Into this not-quite-dystopian future Coixet drops two people. Jaime (Javier Camara, Bad Education) and Christina (Candela Pena, All About My Mother) are the only two people in the entire movie, aside from a couple of faceless news reporters in the opening moments. This is a bold move, and if you’re going to have a 90-minute feature with only two people, you better have some serious confidence in your material.

Yesterday Never Ends

In the case of Yesterday Never Ends, this choice is a double-edged sword, and while the fact that you only ever meet two people makes the film unique, it also causes it to stumble. At its best, the film is a poignant meditation on loss, pain, depression, and attempts to escape the traps of your past. At its worst, it’s a portrait of a bitter former couple bickering, arguing, and doing their best to injure one another as grievously as they possibly can.

Through the interactions between Jaime and Christina — waiting for someone who it’s clear early on is never going to arrive — Coixet peels back layer after layer of their story through subtext-laden dialogue. The initial pleasantries of estranged lovers who haven’t seen each other in five years give way to hidden resentments as the scabs of still fresh wounds are scratched off. A college professor, Jaime left Spain, and Christina, and headed Germany for economic reasons, as well as to escape the tragic death of their child. While Jaime moves on, physically if not emotionally, Christina remains, wallowing in the pain of their tragedy.

yesterday Never ends

Though this is a very specific, very contained story of two people, the exterior world seeps in and colors the narrative. Their son, Dani, died because hospital budgets were slashed to the point where, by the time he saw a doctor after waiting for five hours, it was too late. In fact, the entire reason for Jaime’s return to Spain is because the cemetery where the boy is interred is being dug up so the land can be used to build a casino. Jaime’s reaction to these political and economic realities is to evade and avoid. Christina, however, takes another tack. Grief awakens a radical spirit in the former translator. She lives in her car or squats, and the implication is that she’s a part of the bombing campaigns alluded to in the opening of the film.

For all of the engaging, admirable moments, Yesterday Never Ends is wildly uneven. The harried, exhausted performances from Pena and Camara are fantastic. Their chemistry — totally believable as embattled exes — and the secrets they keep from each other, are what keep you invested, and what propels a movie that is, unavoidably, hamstrung at the outset.

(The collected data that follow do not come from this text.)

Definition apply_manifest_update (source : option string) (old new_signed : SignedManifest) w : World T :=
  let new := sm_manifest new_signed in
  let community_id := ulid_to_string (cm_id new) in
  let old_ids := cm_channel_ids (sm_manifest old) in
  let w := save_communities
             (upd (λ a, set_communities (<[community_id := new_signed]> (app_communities a)) a) w) in
  let w := update_meta (cm_public_key new) (set_manifest new_signed) w in
  let new_ids := ulid_to_string <$> retain (λ id, negb (bool_decide (id ∈ old_ids))) (cm_channel_ids new) in
  let w := foldl (λ w ch_id, command (CmdSubscribe (channel_topic ch_id)) w) w new_ids in
  let removed := ulid_to_string <$> retain (λ id, negb (bool_decide (id ∈ cm_channel_ids new))) old_ids in
  let w := remove_dropped_channels community_id removed w in
  let w := match source with
           | Some src => command (CmdFetchManifest src community_id (cm_public_key new)) w
           | None => queue_manifest_sync community_id w
           end in
  let w := dial_new_seed community_id (cm_seed_nodes (sm_manifest old)) new_signed w in
  broadcast (PushCommunityManifestUpdated (mkCommunityEvent community_id (cm_version new) "")) w.

Definition delete_community (community_id : string) (version : Z) (reason : string) w : World T :=
  broadcast (PushCommunityDeleted (mkCommunityEvent community_id version reason))
    (remove_community_local community_id w).

Definition handle_manifest_update (source : option string) (new_signed : SignedManifest) w : Handled T :=
  match manifest_verify new_signed with
  | None => Panicked
  | Some false => Done w
  | Some true =>
      let community_id := ulid_to_string (cm_id (sm_manifest new_signed)) in
      let new_version := cm_version (sm_manifest new_signed) in
      match app_communities (w_app w) !! community_id with
      | None => Done w
      | Some current =>
          if negb (cm_version (sm_manifest current) <? new_version) then Done w
          else if cm_deleted (sm_manifest new_signed) then Done (delete_community community_id new_version "" w)
          else Done (apply_manifest_update source current new_signed w)
      end
  end.

(** ** Members joining *)

(** What a member signs: the id, the community, the name, the time and the roles. *)
Definition membership_message (user_id : UserId) (community_id : CommunityId) (display_name : string)
    (joined_at : DateTime) (roles : list Role) : bytes :=
  user_id ++ ulid_bytes community_id ++ bytes_of_string display_name ++
  le_bytes 8 (timestamp_millis joined_at) ++ default [] (to_allocvec roles).

Definition member_verified (record : MembershipRecord) : bool :=
  ed_valid_key (mr_public_key record) &&
  bool_decide (mr_user_id record = from_verifying_key (mr_public_key record)) &&
  (length (mr_signature record) =? 64)%nat &&
  ed_verify (mr_public_key record)
    (membership_message (mr_user_id record) (mr_community_id record) (mr_display_name record)
       (mr_joined_at record) (mr_roles record)) (mr_signature record).

Definition is_banned (community_id user_id : string) w : bool :=
  match app_bans (w_app w) !! community_id with
  | Some list => bool_decide (user_id ∈ list)
  | None => false
  end.

Definition insert_member (community_id : string) (record : MembershipRecord) w : World T :=
  save_members
    (upd (λ a, set_members
            (<[community_id := <[hex (mr_user_id record) := record]>
                                 (default ∅ (app_members a !! community_id))]> (app_members a)) a) w).

Definition cache_dm_peer (record : MembershipRecord) w : World T :=
  save_dm_peers
    (upd (λ a, set_dm_peers
            (<[hex (mr_user_id record) := mkDmPeer (mr_display_name record) (mr_x25519_public_key record)]>
               (app_dm_peers a)) a) w).

(** A certificate with a zero signature stands in the metadata the node writes for itself. *)
Definition dummy_cert (community_pk : bytes) w : HostingCert :=
  mkCert community_pk (key_of_hex (app_public_key_hex (w_app w))) U64_MAX (replicate 64 0).

Definition meta_with_member (record : MembershipRecord) (meta : CommunityMeta) : CommunityMeta :=
  mkMeta (meta_cert meta) (meta_manifest meta) (meta_channels meta) (meta_channel_keys meta)
    (<[hex (mr_user_id record) := record]> (meta_members meta)).

Definition sync_member_to_store (community_id : string) (record : MembershipRecord) w : World T :=
  match app_node_store (w_app w), app_communities (w_app w) !! community_id with
  | Some _, Some signed =>
      let pk := cm_public_key (sm_manifest signed) in
      let meta := default (mkMeta (dummy_cert pk w) (Some signed) [] ∅ ∅) (stored_meta pk w) in
      write_meta pk (meta_with_member record meta) w
  | _, _ => w
  end.

Definition insert_wrapped (user_id : UserId) (wrapped : bytes) (ch : ChannelManifest) : ChannelManifest :=
  mkChannel (ch_id ch) (ch_community_id ch) (ch_name ch) (ch_kind ch)
    (<[user_id := wrapped]> (ch_encrypted_channel_key ch)) (ch_created_at ch) (ch_version ch).

Definition publish_event (topic : string) (event : NetworkEvent) w : World T :=
  match to_allocvec event with
  | Some encoded => command (CmdPublish topic encoded) w
  | None => w
  end.

(** One channel of a community this node administers: a key is wrapped for the new member
    unless there is one. *)
Definition wrap_for_new_member (topic : string) (channel_keys : gmap string bytes)
    (record : MembershipRecord) (channel_id : string) w : World T :=
  match channel_keys !! channel_id, app_channels (w_app w) !! channel_id with
  | Some key, Some ch =>
      match ch_encrypted_channel_key ch !! mr_user_id record with
      | Some _ => w
      | None =>
          match encrypt_for_member key (rng32 (w_draws w)) (rng24 (w_draws w)) (mr_x25519_public_key record) with
          | Err _ => draw w
          | Ok wrapped =>
              let ch := insert_wrapped (mr_user_id record) wrapped ch in
              let w := upd (λ a, set_channels (<[channel_id := ch]> (app_channels a)) a) (draw w) in
              save_channels (publish_event topic (ChannelManifestBroadcast (mkBroadcast ch)) w)
          end
      end
  | _, _ => w
  end.

Definition wrap_keys_as_admin (community_id : string) (record : MembershipRecord) w : World T :=
  match app_communities (w_app w) !! community_id with
  | Some signed =>
      if bool_decide (cm_public_key (sm_manifest signed) = own_pk w) then
        let keys := app_channel_keys (w_app w) in
        foldl (λ w id, wrap_for_new_member (community_topic community_id) keys record id w) w
          (ulid_to_string <$> cm_channel_ids (sm_manifest signed))
      else w
  | None => w
  end.

Definition handle_member_joined (record : MembershipRecord) w : World T :=
  if negb (member_verified record) then w
  else
    let community_id := ulid_to_string (mr_community_id record) in
    let user_id := hex (mr_user_id record) in
    if is_banned community_id user_id w then w
    else
      let w := insert_member community_id record w in
      let w := cache_dm_peer record w in
      let w := sync_member_to_store community_id record w in
      let w := wrap_keys_as_admin community_id record w in
      broadcast (PushMemberJoined (mkMemberEvent user_id community_id (mr_display_name record))) w.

While it bears some hallmarks of the genre, Yesterday Never Ends isn’t exactly science fiction in a traditional sense, though it did have its North American premiere as part of the Seattle International Film Festival’s “Sci-Fi and Fact” program. Sure, it shows one potential outcome of the present, but this is much more concerned with the relationship, or lack thereof, between Christina and Jaime. The exterior world is secondary, and you often forget that this is supposed to be set in the future. While you don’t, and shouldn’t, rely on movies and filmmakers to offer iron-clad solutions, walking away from Yesterday Never Ends — a film that seeks to reveal issues rather than solve them — you’re left wondering, what was the ultimate point?